Dunque, è vero che la natura ha una certa “libertà”, ma è pur vero che Dio è Signore della Natura ed è onnipotente.  Insomma, un conto è giustamente ammettere l’autonomia delle cause seconde, altro è affermare che Dio non castighi e si limiti a far fare il suo corso alla natura.
Questo (ed è qui la contraddizione) è davvero un modo per rendere Dio indifferente e perfino in un certo qual modo “cattivo”, incapace cioè di compatire la sofferenza umana. L’uomo, infatti, non agirebbe così. V’immaginereste i medici e gli infermieri che si stanno adoperando negli ospedali, rischiando la vita per salvare tanti ammalati, se pensassero: Ma chi me lo fa fare. Piuttosto è bene che la natura faccia il suo corso? E che dire della sofferenza di una povera mamma che ha perso un figlio? Le si potrebbe dire: Dio non è intervenuto perché è bene che la natura venga rispettata nella sua “libertà”.
Piuttosto il volto di Dio cambia con la Croce di Cristo. Ed ecco perché il Cristianesimo è l’unica religione che sa rispondere persuasivamente al mistero del dolore. Ma ci vuole la Croce come riscatto del peccato, come compensazione dell’ingiustizia.

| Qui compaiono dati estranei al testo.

(** * Hypergraph diagrams: a shallow embedding of [discopy/hypergraph.py]

    The development follows the Python class [Hypergraph]: its constructor
    with the canonical relabelling of spiders, the derived port indexing
    ([ports], [box_wires], [spider_wires]), the composition algebra
    ([id], [then], [tensor], [dagger], [spiders]), the diagnostics
    ([is_bijective], [is_monogamous], [bijection]) and the normalisation
    pass [make_bijective]. *)


From stdpp Require Import ssreflect base option list gmap sorting strings.

Set Warnings "-rewrite-rw,-clear-no-such-hyp".

(** ** Python exceptions and fallible results *)

Inductive exn :=
  | ValueError | AxiomError | KeyError | IndexError | TypeError
  | AssertionError | NotImplementedError.

Inductive result (A : Type) : Type :=
  | Ok (a : A)
  | Raise (e : exn).
Arguments Ok {A} a.
Arguments Raise {A} e.

#[global] Instance exn_eq_dec : EqDecision exn.
Proof. solve_decision. Defined.

#[global] Instance result_ret : MRet result := λ A a, Ok a.
#[global] Instance result_bind : MBind result := λ A B f r,
  match r with Ok a => f a | Raise e => Raise e end.

(** [expect e o]: an [option] computed by a partial list operation, turned
    into the exception Python raises when the operation fails. *)
Definition expect {A} (e : exn) (o : option A) : result A :=
  match o with Some a => Ok a | None => Raise e end.

(** ** The surrounding category layer

    Modelled from the spec: the type and operation layer ([discopy.cat],
    [discopy.frobenius], ...) is not part of the sources; the hypergraph code
    uses of it atomic types with equality, their adjoint [typ.r]
    ([adjoint], the identity when the attribute is absent), the orientation
    flag [typ.z] ([z_flag], false when absent), boxes with [dom], [cod],
    [dagger()] and the factory [spider_factory].  [set_iter] is the order in
    which the Python runtime iterates over a set of port indices (given here
    as the list of its elements in increasing order). *)
Class Category := {
  Ob : Type;
  Ob_eq_dec :: EqDecision Ob;
  adjoint : Ob → Ob;
  z_flag : Ob → bool;
  Box : Type;
  Box_eq_dec :: EqDecision Box;
  box_dom : Box → list Ob;
  box_cod : Box → list Ob;
  box_dagger : Box → Box;
  spider_factory : nat → nat → Ob → Box;
  set_iter : list nat → list nat;
}.

(** The contract of §6 of the specification on that layer. *)
Class CategoryLaws (C : Category) : Prop := {
  adjoint_involutive : ∀ t : Ob, adjoint (adjoint t) = t;
  z_flag_adjoint : ∀ t : Ob, z_flag t = true → z_flag (adjoint t) = false;
  adjoint_self_dual : ∀ t : Ob,
    z_flag t = false → z_flag (adjoint t) = false → adjoint t = t;
  box_dagger_dom : ∀ b : Box, box_dom (box_dagger b) = box_cod b;
  box_dagger_cod : ∀ b : Box, box_cod (box_dagger b) = box_dom b;
  box_dagger_involutive : ∀ b : Box, box_dagger (box_dagger b) = b;
  spider_factory_dom : ∀ n m t, box_dom (spider_factory n m t) = replicate n t;
  spider_factory_cod : ∀ n m t, box_cod (spider_factory n m t) = replicate m t;
  set_iter_perm : ∀ l, set_iter l ≡ₚ l;
}.

(** ** Generic list operations of the Python code *)

(** [l.index(x)]. *)
Fixpoint index (x : nat) (l : list nat) : option nat :=
  match l with
  | [] => None
  | y :: l' => if decide (x = y) then Some 0 else S <$> index x l'
  end.

(** [sorted(set(l), key=l.index)]: the distinct elements of [l] in order of
    first occurrence. *)
Fixpoint first_occ (l : list nat) : list nat :=
  match l with
  | [] => []
  | x :: l' => x :: filter (λ y, y ≠ x) (first_occ l')
  end.

(** [l.count(x)]. *)
Definition count (x : nat) (l : list nat) : nat :=
  length (filter (λ y, y = x) l).

(** [s.add(x)] on a set kept as the list of its elements in insertion
    order. *)
Definition set_add (x : nat) (s : list nat) : list nat :=
  if decide (x ∈ s) then s else s ++ [x].

(** [max(s)] and [min(s)] of a non-empty collection. *)
Definition max_of (s : list nat) : nat := foldr Nat.max 0 s.
Definition min_of (s : list nat) : nat :=
  match s with [] => 0 | x :: s' => foldr Nat.min x s' end.

Section hypergraph.
Context `{C : Category}.

(** ** The data model *)

Record Hypergraph := mkHypergraph {
  dom : list Ob;
  cod : list Ob;
  boxes : list Box;
  wires : list nat;
  spider_types : list Ob;
  offsets : list (option nat);
}.

(** The three forms of the constructor's [spider_types] argument:
    [None], a mapping, or any other iterable. *)
Inductive spider_types_arg :=
  | NoTypes
  | TypeMap (m : gmap nat Ob)
  | TypeSeq (l : list Ob).

(** [drawing.Node] restricted to the attributes the ports carry. *)
Inductive Kind := input | dom_port | cod_port | output.

Record Node := mkNode {
  kind : Kind;
  depth : option nat;
  node_i : nat;
  obj : Ob;
}.

#[global] Instance Kind_eq_dec : EqDecision Kind.
Proof. solve_decision. Defined.

(** ** Port and wire addressing *)

Definition box_ports (depth : nat) (box : Box) : list Node :=
  imap (λ i o, mkNode dom_port (Some depth) i o) (box_dom box)
  ++ imap (λ i o, mkNode cod_port (Some depth) i o) (box_cod box).

Definition ports_of (dom cod : list Ob) (boxes : list Box) : list Node :=
  imap (λ i o, mkNode input None i o) dom
  ++ mjoin (imap box_ports boxes)
  ++ imap (λ i o, mkNode output None i o) cod.

Definition ports (h : Hypergraph) : list Node :=
  ports_of (dom h) (cod h) (boxes h).

(** The loop of [box_wires], started at wire index [i]. *)
Fixpoint box_wires_from (i : nat) (boxes : list Box) (wires : list nat)
  : list (list nat * list nat) :=
  match boxes with
  | [] => []
  | box :: boxes' =>
      let dom_wires := take (length (box_dom box)) (drop i wires) in
      let cod_wires :=
        take (length (box_cod box)) (drop (i + length (box_dom box)) wires) in
      (dom_wires, cod_wires)
      :: box_wires_from (i + length (box_dom box ++ box_cod box)) boxes' wires
  end.

Definition box_wires_of (dom : list Ob) (boxes : list Box) (wires : list nat) :=
  box_wires_from (length dom) boxes wires.

Definition box_wires (h : Hypergraph) : list (list nat * list nat) :=
  box_wires_of (dom h) (boxes h) (wires h).

Definition n_spiders (h : Hypergraph) : nat := length (spider_types h).

Definition scalar_spiders (h : Hypergraph) : list nat :=
  filter (λ i, count i (wires h) = 0) (seq 0 (n_spiders h)).

(** [result[spider][side].add(port)]; side [true] is index 0 (the ports
    that feed the spider), side [false] is index 1.  Python raises
    [IndexError] when [spider] is out of range. *)
Definition add_port (side : bool) (port spider : nat)
    (res : list (list nat * list nat)) : option (list (list nat * list nat)) :=
  match res !! spider with
  | None => None
  | Some (ins, outs) =>
      Some (<[spider := if side then (set_add port ins, outs)
                        else (ins, set_add port outs)]> res)
  end.

(** [for port, spider in enumerate(ws): result[spider][side].add(port + base)]. *)
Fixpoint add_ports (side : bool) (base : nat) (ws : list nat)
    (res : list (list nat * list nat)) : option (list (list nat * list nat)) :=
  match ws with
  | [] => Some res
  | spider :: ws' =>
      res' ← add_port side base spider res; add_ports side (S base) ws' res'
  end.

Fixpoint add_box_ports (n_ports : nat) (bw : list (list nat * list nat))
    (res : list (list nat * list nat))
  : option (nat * list (list nat * list nat)) :=
  match bw with
  | [] => Some (n_ports, res)
  | (dom_wires, cod_wires) :: bw' =>
      res1 ← add_ports false n_ports dom_wires res;
      res2 ← add_ports true (n_ports + length dom_wires) cod_wires res1;
      add_box_ports (n_ports + length (dom_wires ++ cod_wires)) bw' res2
  end.

Definition spider_wires_of (dom cod : list Ob) (boxes : list Box)
    (wires : list nat) (n : nat) : result (list (list nat * list nat)) :=
  expect IndexError (
    res0 ← add_ports true 0 (take (length dom) wires) (replicate n ([], []));
    '(n_ports, res1) ← add_box_ports (length dom)
                         (box_wires_of dom boxes wires) res0;
    let output_wires := drop (length wires - length cod) wires in
    add_ports false n_ports output_wires res1).

Definition spider_wires (h : Hypergraph) : result (list (list nat * list nat)) :=
  spider_wires_of (dom h) (cod h) (boxes h) (wires h) (n_spiders h).

(** ** The constructor *)

(** [{k: v for k, v in kvs}] and [d.update(...)]: later bindings win. *)
Definition dict_update (d : gmap nat Ob) (kvs : list (nat * Ob)) : gmap nat Ob :=
  foldl (λ d kv, <[kv.1 := kv.2]> d) d kvs.

Definition dict_of (kvs : list (nat * Ob)) : gmap nat Ob := dict_update ∅ kvs.

(** [dict(enumerate(l))]. *)
Definition dict_enumerate (l : list Ob) : gmap nat Ob := map_seq 0 l.

(** [sorted(set(d) - set(r))]. *)
Definition sorted_rest (d : gmap nat Ob) (r : list nat) : list nat :=
  merge_sort (≤) (filter (λ k, k ∉ r) (elements (base.dom d : gset nat))).

(** The dictionary of spider types the constructor works with. *)
Definition types_dict (ps : list Node) (wires : list nat)
    (spider_types : spider_types_arg) : gmap nat Ob :=
  match spider_types with
  | NoTypes => dict_of (zip wires (obj <$> ps))
  | TypeMap m => m
  | TypeSeq l => dict_enumerate l
  end.

(** [relabeling]: the spiders in order of first occurrence along [wires],
    then the remaining declared spiders in increasing order. *)
Definition relabeling_of (wires : list nat) (d : gmap nat Ob) : list nat :=
  first_occ wires ++ sorted_rest d (first_occ wires).

(** [offsets or tuple(len(boxes) * [None])]. *)
Definition offsets_or (offsets : option (list (option nat))) (boxes : list Box)
  : list (option nat) :=
  match offsets with
  | None | Some [] => replicate (length boxes) None
  | Some o => o
  end.

(** [typ.r if getattr(typ, "z", 0) else typ]. *)
Definition normal_type (typ : Ob) : Ob :=
  if z_flag typ then adjoint typ else typ.

(** The type check of one spider: every incident port carries the spider's
    type or its adjoint. *)
Fixpoint check_ports (ps : list Node) (o : Ob) (idx : list nat) : result () :=
  match idx with
  | [] => Ok ()
  | i :: idx' =>
      p ← expect IndexError (ps !! i);
      if decide (obj p ∈ [o; adjoint o]) then check_ports ps o idx'
      else Raise AxiomError
  end.

Fixpoint check_spiders (ps : list Node)
    (sw : list (Ob * (list nat * list nat))) : result () :=
  match sw with
  | [] => Ok ()
  | (o, (ins, outs)) :: sw' =>
      _ ← check_ports ps o (set_iter (ins ++ outs)); check_spiders ps sw'
  end.

Definition init (dom cod : list Ob) (boxes : list Box) (wires : list nat)
    (spider_types : spider_types_arg) (offsets : option (list (option nat)))
  : result Hypergraph :=
  let ps := ports_of dom cod boxes in
  if decide (length wires ≠ length ps) then Raise ValueError else
  let d := types_dict ps wires spider_types in
  let relabeling := relabeling_of wires d in
  wires' ← expect ValueError (mapM (λ s, index s relabeling) wires);
  types ← expect KeyError (mapM (λ s, d !! s) relabeling);
  let types := normal_type <$> types in
  sw ← spider_wires_of dom cod boxes wires' (length types);
  _ ← check_spiders ps (zip types sw);
  Ok (mkHypergraph dom cod boxes wires' types (offsets_or offsets boxes)).

(** ** The pushout engine *)

(** Modelled from the spec: [discopy.utils.pushout] is not part of the
    sources.  §4.2: a union-find over the [m + n] points of the disjoint
    union (the right universe shifted by [m]), one union per pair of
    identified boundary points, then class ids assigned in increasing order
    of first appearance in a single ordered pass over [0 .. m + n).  The
    union-find is kept as the list [uf] giving the representative of each
    point. *)
Definition uf_find (uf : list nat) (a : nat) : nat := default a (uf !! a).

Definition uf_union (uf : list nat) (a b : nat) : list nat :=
  let ra := uf_find uf a in
  let rb := uf_find uf b in
  (λ r, if decide (r = rb) then ra else r) <$> uf.

Definition pushout_classes (m n : nat) (left_boundary right_boundary : list nat)
  : list nat :=
  foldl (λ uf ab, uf_union uf ab.1 (m + ab.2)) (seq 0 (m + n))
        (zip left_boundary right_boundary).

Definition canonical_ids (uf : list nat) : list nat :=
  omap (λ r, index r (first_occ uf)) uf.

Definition pushout (m n : nat) (left_boundary right_boundary : list nat)
  : list nat * list nat :=
  let ids := canonical_ids (pushout_classes m n left_boundary right_boundary) in
  (take m ids, drop m ids).

(** ** The composition algebra *)

(** [l[a:b]] for non-negative [a] and [b]. *)
Definition slice {A} (a b : nat) (l : list A) : list A := take (b - a) (drop a l).

Definition id (dom : list Ob) : result Hypergraph :=
  init dom dom [] (seq 0 (length dom) ++ seq 0 (length dom)) NoTypes None.

(** [{m[i]: t for i, t in enumerate(types)}] as a list of bindings. *)
Definition relabel_types (m : list nat) (types : list Ob) : option (list (nat * Ob)) :=
  mapM (λ it, k ← m !! it.1; Some (k, it.2)) (imap (λ i t, (i, t)) types).

Definition then_ (self other : Hypergraph) : result Hypergraph :=
  if decide (cod self ≠ dom other) then Raise AxiomError else
  let boxes := boxes self ++ boxes other in
  let offsets := offsets self ++ offsets other in
  let self_boundary :=
    drop (length (wires self) - length (cod self)) (wires self) in
  let other_boundary := take (length (dom other)) (wires other) in
  let '(left_, right_) :=
    pushout (n_spiders self) (n_spiders other) self_boundary other_boundary in
  wl ← expect KeyError (mapM (λ i, left_ !! i)
         (take (length (wires self) - length (cod self)) (wires self)));
  wr ← expect KeyError (mapM (λ i, right_ !! i)
         (drop (length (dom other)) (wires other)));
  tl ← expect KeyError (relabel_types left_ (spider_types self));
  tr ← expect KeyError (relabel_types right_ (spider_types other));
  init (dom self) (cod other) boxes (wl ++ wr)
       (TypeMap (dict_update (dict_of tl) tr)) (Some offsets).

In questo modo si riconosce la sofferenza vicaria; e in essa gli innocenti che soffrono sono gli eroi scelti dalla Provvidenza per accompagnare Cristo nella sofferenza. Per “completare” nella propria carne le sofferenze di Cristo come dice san Paolo (Colossesi 1).
L’innocente che soffre diventa in un certo qual modo “icona” visibile della sofferenza di Cristo. E in questo la sua sofferenza acquista senso, valore, diventa un tesoro incommensurabile … e non un semplice esito inevitabile di una “natura che deve fare il suo corso”.